Fasudil [1-(5-isoquinolinesulfonyl)-homopiperazine] is an orally available Rho-kinase inhibitor that is well tolerated by human beings without any severe adverse reactions.12, 13 In a preliminary study, fasudil at 10 mg/kg was administered by intraperitoneal injection on the basis of real clinical applications and previous studies.12, 13 In our NASH rats, different durations of an intraperitoneal fasudil treatment (3, 5, or 7 days at 10 mg/kg/day before IR injury) were tested to suppress the IR-induced up-regulation of hepatic Rho-kinase protein expression. One group of NASH rats with IR injury that received saline was used as a control group for comparison (IR NASH rats).
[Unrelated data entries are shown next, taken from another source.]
Lemma call_rule F s cn args k L (Q : Z -> kstate -> Prop) :
  session s -> 0 <= cn < 18446744073709551616 -> Forall (fun v => 0 <= v < 18446744073709551616) args ->
  (forall s1 f, handler_start s s1 -> f = call_regs cn args (k_regs s) ->
    wp (syscall_handler fuel cn (f RDI) (f RSI) (f RDX) (f R10) (f R8) (f R9)) s1 (fun r s2 =>
      exists v, r = SReturns v /\ Q v s2 /\
        s2 = set_con (fun _ => k_con s2) (set_gdt (fun _ => k_gdt s2) (set_sched (fun _ => k_sched s2)
               (set_mem (fun _ => k_mem s2) s1))) /\
        solo (k_sched s2) (rsp0 (tss (k_gdt s0))) /\ rsp0 (tss (k_gdt s2)) = rsp0 (tss (k_gdt s0)) /\
        forall x, ~ (pm <= x < pm + 20) -> mget (k_mem s2) x = mget (k_mem s1) x)) ->
  (forall v s2 s', Q v s2 -> session s' -> k_sched s' = k_sched s2 -> k_con s' = k_con s2 -> k_mem s' = k_mem s2 ->
    (forall x, ~ on_stack s0 x -> ~ (pm <= x < pm + 20) -> mget (k_mem s') x = mget (k_mem s) x) ->
    exists L1 L2, L = L1 ++ L2 /\ k_con s' = k_con s ++ L1 /\ ends F (k (i64 (u64 v))) s' L2) ->
  ends F (Call cn args k) s L.
Proof.
  intros Hs Hcn Ha Hh Hk. unfold ends. cbn [run_user]. unfold setr. apply wph_step, wp_modify, wph_step.
  eapply wp_eq; [apply load_args_eq|]. set (f := call_regs cn args (k_regs s)).
  assert (Hsa : session (set_regs (load_regs arg_regs args) (set_regs (rset RAX cn) s))).
  { apply session_regs; [apply (session_regs s [RAX] [cn])|done|]; [done|by apply Forall_singleton| |];
      intros r Hr; repeat (apply elem_of_cons in Hr as [->|Hr]; [done|]); by apply not_elem_of_nil in Hr. }
  set (sa := set_regs _ _) in *. apply wph_step.
  assert (Hra : k_regs sa RAX = cn).
  { cbn. unfold arg_regs. clear. destruct args as [|? [|? [|? [|? [|? [|? ?]]]]]]; cbn [load_regs]; by reg_simpl. }
  wp_call (int80_call sa fuel junk (fun v s2 => Q v s2 /\ solo (k_sched s2) (rsp0 (tss (k_gdt s0))) /\
    rsp0 (tss (k_gdt s2)) = rsp0 (tss (k_gdt s0)) /\
    forall x, ~ on_stack s0 x -> ~ (pm <= x < pm + 20) -> mget (k_mem s2) x = mget (k_mem s) x)); [apply Hsa| |].
  - intros s1 E1 Hc1 Hm1.
    assert (Hm1' : forall x, ~ on_stack s0 x -> mget (k_mem s1) x = mget (k_mem s) x).
    { intros x Hx. apply Hm1. by rewrite (session_on_stack sa) by done. }
    rewrite Hra. wp_call (Hh s1 f); [|done|].
    { split_and!; [by rewrite E1|by rewrite E1|by rewrite E1|rewrite Hc1; apply Hsa|done]. }
    intros r s2 (v & -> & HQ & E2 & Hso & Hr0 & Hm2). exists v. split_and!; [done|done|done|done| |exact E2|].
    + intros x Hx Hp. rewrite Hm2 by done. by apply Hm1'.
    + intros x Hx. apply Hm2. intros Hp. rewrite (session_on_stack sa) in Hx by done. by destruct (pl_apart Hpl x Hp).
  - intros o s' (-> & (v & s2 & Hv & (HQ & Hso & Hr0 & Hm2) & Es & Em & Ec & Eg) & Hkept & Hu & Hif & E).
    unfold getr. apply wph_step, wp_gets. rewrite Hv.
    assert (Hs' : session s').
    { destruct Hsa as [[I1 I2 I3] [S1 S1'] S2 S3 S4 S5].
      assert (K1 : k_regs s' CS = k_regs sa CS) by (apply Hkept; by apply (bool_decide_unpack _)).
      assert (K2 : k_regs s' RSP = k_regs sa RSP) by (apply Hkept; by apply (bool_decide_unpack _)).
      assert (K3 : k_regs s' CR3 = k_regs sa CR3) by (apply Hkept; by apply (bool_decide_unpack _)).
      assert (K4 : k_regs s' RFLAGS = k_regs sa RFLAGS) by (apply Hkept; by apply (bool_decide_unpack _)).
      constructor.
      - constructor; [by apply Hu, Hpl|by rewrite K4, Hif|].
        unfold entry_stack in *. by rewrite K1, K2, Eg, Hr0, <- S3.
      - by rewrite K1, K2.
      - by rewrite K3.
      - by rewrite Eg.
      - intros x Hx. rewrite Em, Hm2 by (intros Hy; apply Hx; unfold changing; tauto). by apply (se_mem _ Hs).
      - by rewrite Es. }
    destruct (Hk v s2 s') as (L1 & L2 & -> & Hc1 & He); [done|done|done|done|done|by rewrite Em|].
    unfold ends, wph in He. unfold wph. destruct (run_user _ _ _ _); try done.
    destruct He as [He HF]. split; [|done]. by rewrite He, Hc1, app_assoc.
Qed.

(** *** One rule per call *)

(** Nothing but the console and the kernel stack has changed. *)
Definition quiet s s' : Prop :=
  k_sched s' = k_sched s /\ forall x, ~ on_stack s0 x -> mget (k_mem s') x = mget (k_mem s) x.

(** What the kernel prints for a string of the user. *)
Definition said (ls : list (list Z)) : list conevent :=
  flat_map (fun l => [CPrint (str "[USER] "); CPrint l]) ls.

Lemma start_vaddr s s1 v : session s -> handler_start s s1 -> vaddr s1 v = vaddr s v.
Proof.
  intros Hs (_ & _ & _ & Hc & Hm). rewrite (vaddr_same s1 v); [rewrite (vaddr_same s v); [done|apply Hs|apply Hs]|done|].
  intros x Hx. rewrite Hm; [by apply (se_mem _ Hs)|]. intros Hy. apply Hx. by left.
Qed.

Lemma print_rule F s p l k L : session s -> string_at s0 s p l -> (length l <= 64)%nat ->
  (forall s', session s' -> quiet s s' -> ends F k s' L) -> ends F (user_debug_print p k) s (said [l] ++ L).
Proof.
  intros Hs Hl Hlen Hk. pose proof (sa_low _ _ _ _ Hl) as [Hp0 Hp1]. unfold USER_LIMIT in Hp1. pose proof (pl_fuel Hpl).
  apply (call_rule F s SYS_DEBUG_PRINT [p] (fun _ => k) _ (fun v s2 => v = 0 /\ k_con s2 = k_con s ++ said [l] /\ quiet s s2));
    [done|unfold SYS_DEBUG_PRINT; lia|by apply Forall_singleton; lia| |].
  - intros s1 f Hst ->. pose proof Hst as (E1 & E2 & E3 & E4 & E5). unfold syscall_handler.
    change (call_regs SYS_DEBUG_PRINT [p] (k_regs s) RDI) with p.
    cbn [Z.eqb Pos.eqb SYS_DEBUG_PRINT SYS_SEND SYS_RECV SYS_THREAD_EXIT SYS_THREAD_YIELD SYS_PORT_CREATE SYS_PORT_DESTROY].
    unfold kprint, kprint_bytes, con. apply wp_bind, wp_modify, wp_bind.
    eapply wp_eq; [apply (c_string_ok s0 _ l); [|lia]|].
    { destruct Hl as [S1 S2 S3]. constructor; [done| |done]. intros j b Hb. destruct (S2 j b Hb) as (pa & H1 & H2 & H3).
      exists pa. split_and!; [|by cbn; rewrite E5|done]. rewrite <- H1. by apply (start_vaddr s s1). }
    apply wp_bind, wp_modify, wp_ret. exists 0. cbn [k_sched k_con k_gdt k_mem set_con]. split_and!.
    + done.
    + done.
    + rewrite E2. by rewrite <- app_assoc.
    + done.
    + by destruct s1.
    + rewrite E1. apply Hs.
    + rewrite E3. apply Hs.
    + done.
  - intros v s2 s' (-> & Hc & Hq1 & Hq2) Hs' Es Ec Em _. exists (said [l]), L. split_and!; [done|congruence|].
    apply Hk; [done|]. split; [congruence|by rewrite Em].
Qed.

Lemma say_rule F s m j k L : session s -> str m ++ replicate j 10 ∈ literals -> (length (str m ++ replicate j 10%Z) <= 64)%nat ->
  (forall s', session s' -> quiet s s' -> ends F k s' L) ->
  ends F (say lit m j k) s (said [str m ++ replicate j 10] ++ L).
Proof. intros Hs Hl Hlen Hk. apply print_rule; [done|by apply literal_at|done|done]. Qed.

Lemma yield_rule F s k L : session s -> (forall s', session s' -> quiet s s' -> ends F k s' L) -> ends F (user_yield k) s L.
Proof.
  intros Hs Hk. pose proof (se_solo _ Hs) as [O1 O2 O3 O4 O5 O6].
  apply (call_rule F s SYS_THREAD_YIELD [] (fun _ => k) _ (fun v s2 => v = 0 /\ k_con s2 = k_con s /\ quiet s s2));
    [done|unfold SYS_THREAD_YIELD; lia|by apply Forall_nil| |].
  - intros s1 f (E1 & E2 & E3 & E4 & E5) ->. unfold syscall_handler.
    cbn [Z.eqb Pos.eqb SYS_THREAD_YIELD SYS_SEND SYS_RECV SYS_THREAD_EXIT]. apply wp_bind.
    assert (Hlt : (c < n)%nat) by (pose proof (rg_current _ _ O1) as H; by rewrite O2 in H).
    destruct (rg_next _ _ O1 c Hlt) as (t & Ht & _).
    destruct (yield_alone s1 n c t) as (g & Ey & Hg); [by rewrite E1|by rewrite E1| |by rewrite E1|].
    { rewrite E1. destruct (round_robin (k_sched s) c n) as [j|] eqn:Ej.
      - destruct (round_robin_some _ _ _ _ Hlt Ej) as (Hj & Hr & _). destruct (decide (j = c)) as [->|Hne]; [done|].
        by rewrite O4 in Hr.
      - by rewrite (round_robin_none _ _ _ Ej c Hlt) in O3. }
    eapply wp_eq; [exact Ey|]. apply wp_ret. exists 0. cbn [k_sched k_con k_gdt k_mem set_gdt]. split_and!; try done.
    + rewrite E1. by constructor.
    + rewrite Hg, E3, (se_tss _ Hs). destruct (is_user_mode t =? 0) eqn:Eu; [done|]. by apply (O5 t).
  - intros v s2 s' (-> & Hc & Hq1 & Hq2) Hs' Es Ec Em _. exists [], L. rewrite app_nil_r. split_and!; [done|congruence|].
    apply Hk; [done|]. split; [congruence|by rewrite Em].
Qed.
Studies showed that only 7 days of the intraperitoneal fasudil pretreatment at 10 mg/kg/day effectively suppressed the IR-induced up-regulation of hepatic Rho-kinase in NASH rats treated with fasudil versus IR NASH rats [p-Rho-kinase (where p indicates the phosphorylated form)/glyceraldehyde 3-phosphate dehydrogenase (GAPDH): 1.2132 ± 0.7452 versus 1.9821 ± 0.3459, P = 0.032].

Experimental Groups

Before the experiments, the NASH rats and the fasudil-pretreated NASH rats were assigned to the following 3 IR study groups (n = 8 per group):

  • 1Vehicle+IR group: NASH rats were acutely administered the vehicle by oral gavage 24 hours before ischemia.
  • 2Sorafenib+IR group: NASH rats were acutely administered sorafenib (50 mg/kg) by oral gavage 24 hours before ischemia.
  • 3Fasudil-sorafenib+IR group: NASH rats were pretreated for 7 days with fasudil (10 mg/kg) and then were acutely administered sorafenib (50 mg/kg) by oral gavage 24 hours before ischemia.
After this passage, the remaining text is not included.